= Delia Grace Randolph =

Epidemiologist and a veterinarian

Delia Grace (born 22 February 1967) is an epidemiologist and a veterinarian. Grace joined the University of Greenwich in May 2020 as Professor of Food Safety Systems at the Natural Resources Institute. She is also Joint Appointed Scientist, Animal and Human Health Program at the International Livestock Research Institute (ILRI), Nairobi, Kenya.

==Education ==
Grace is a graduate from several universities: University College Dublin (MVB Veterinary Medicine 1990), University of Edinburgh, Free University of Berlin (PhD veterinary epidemiology), and Cornell University. In 2013, she led work on agriculture associated disease within a CGIAR Research Programme on Agriculture for Nutrition and Health. She has also served as one of the ten members of the HLPE (High Level Panel of Experts) livestock project team. In 2021, she was also a member of an expert panel at the Global Forum for Food and Agriculture, organized by Germany.

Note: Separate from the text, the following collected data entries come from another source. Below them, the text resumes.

Lemma keeps_reconfigure `{Known} sid w (Q : Z -> World -> Prop) :
  db_inv (committed w) -> committed w = view w ->
  (forall g w', db_inv (committed w') -> Q g w') -> keeps (request_reconfigure sid) w Q.
Proof.
  intros Hi Hcv HQ. destruct (rows (servers (view w)) !! sid) as [s|] eqn:E.
  - unfold keeps. rewrite (request_reconfigure_eq sid s w E).
    assert (Hb : db_inv (bump_generation sid (view w))) by (apply inv_bump; by rewrite <- Hcv).
    destruct (broker _ _); [by apply HQ|done].
  - unfold keeps, request_reconfigure, bind, get_db. by rewrite E.
Qed.

(** One step of the logic, following the program. *)
Ltac keeps_step :=
  cbn [fst snd negb] in *;
  lazymatch goal with
  | |- keeps (bind _ _) _ _ => apply keeps_bind
  | |- keeps (ret _) _ _ => apply keeps_ret
  | |- keeps (raise _) _ _ => apply keeps_raise; try assumption
  | |- keeps (raise_if _ _) _ _ => apply keeps_raise_if; [try assumption|intros]
  | |- keeps (some_or_raise _ _) _ _ => apply keeps_some; [try assumption|intros]
  | |- keeps (lift _) _ _ => apply keeps_lift; [try assumption|intros]
  | |- keeps get_db _ _ => apply keeps_get_db
  | |- keeps (modify_db _) _ _ => apply keeps_modify
  | |- keeps (flush_checked _ _) _ _ => apply keeps_flush; [try assumption|intros]
  | |- keeps commit _ _ => apply keeps_commit; [cbn [view committed]|intros; cbn [view committed] in *]
  | |- keeps (dispatch _) _ _ => apply keeps_dispatch; [try assumption|intros; cbn [view committed] in *]
  | |- keeps (persist _ _) _ _ => apply keeps_persist; intros; cbn [view committed aa_tenant_id] in *
  | |- keeps (load_mutable _ _ _ _ _) _ _ => apply keeps_load_mutable; [try assumption|intros]
  | |- keeps (require_tenant_role _ _ _) _ _ => apply keeps_require; [try assumption|]
  | |- keeps (resolve_create_tenant _ _ _) _ _ => apply keeps_resolve; [try assumption|intros]
  | |- keeps (allocate_or_409 _ _ _) _ _ => apply keeps_allocate; [try assumption|intros]
  | |- keeps (encrypt_bootstrap_kwargs _ _ _) _ _ => apply keeps_encrypt; [try assumption|intros]
  | |- keeps (request_reconfigure _) _ _ => apply keeps_reconfigure; [try assumption|congruence|intros]
  | |- keeps (match ?x with _ => _ end) _ _ => destruct x eqn:?
  | |- db_inv (committed _) => congruence || assumption
  end.
Ltac keeps_go := repeat (keeps_step; cbn [view committed queue audit_log] in *).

She has authored and co-authored over 300 peer-reviewed publications. She has published in medical journals such as The Lancet and The Proceedings of the National Academy of Sciences of the United States of America.

==Awards and honors==
Grace received the Trevor Blackburn award in September 2014 for her contributions to animal health and welfare and food safety in developing countries. In 2020, she was awarded the UCD Alumni Award in Health and Agriculture Sciences. In August 2022, she received the Peter Ellis award for her contributions to veterinary epidemiology at the 22nd International Symposium of Veterinary Epidemiology and Economics. She was also the winner of the Arrell Global Food Innovation Award for research impact.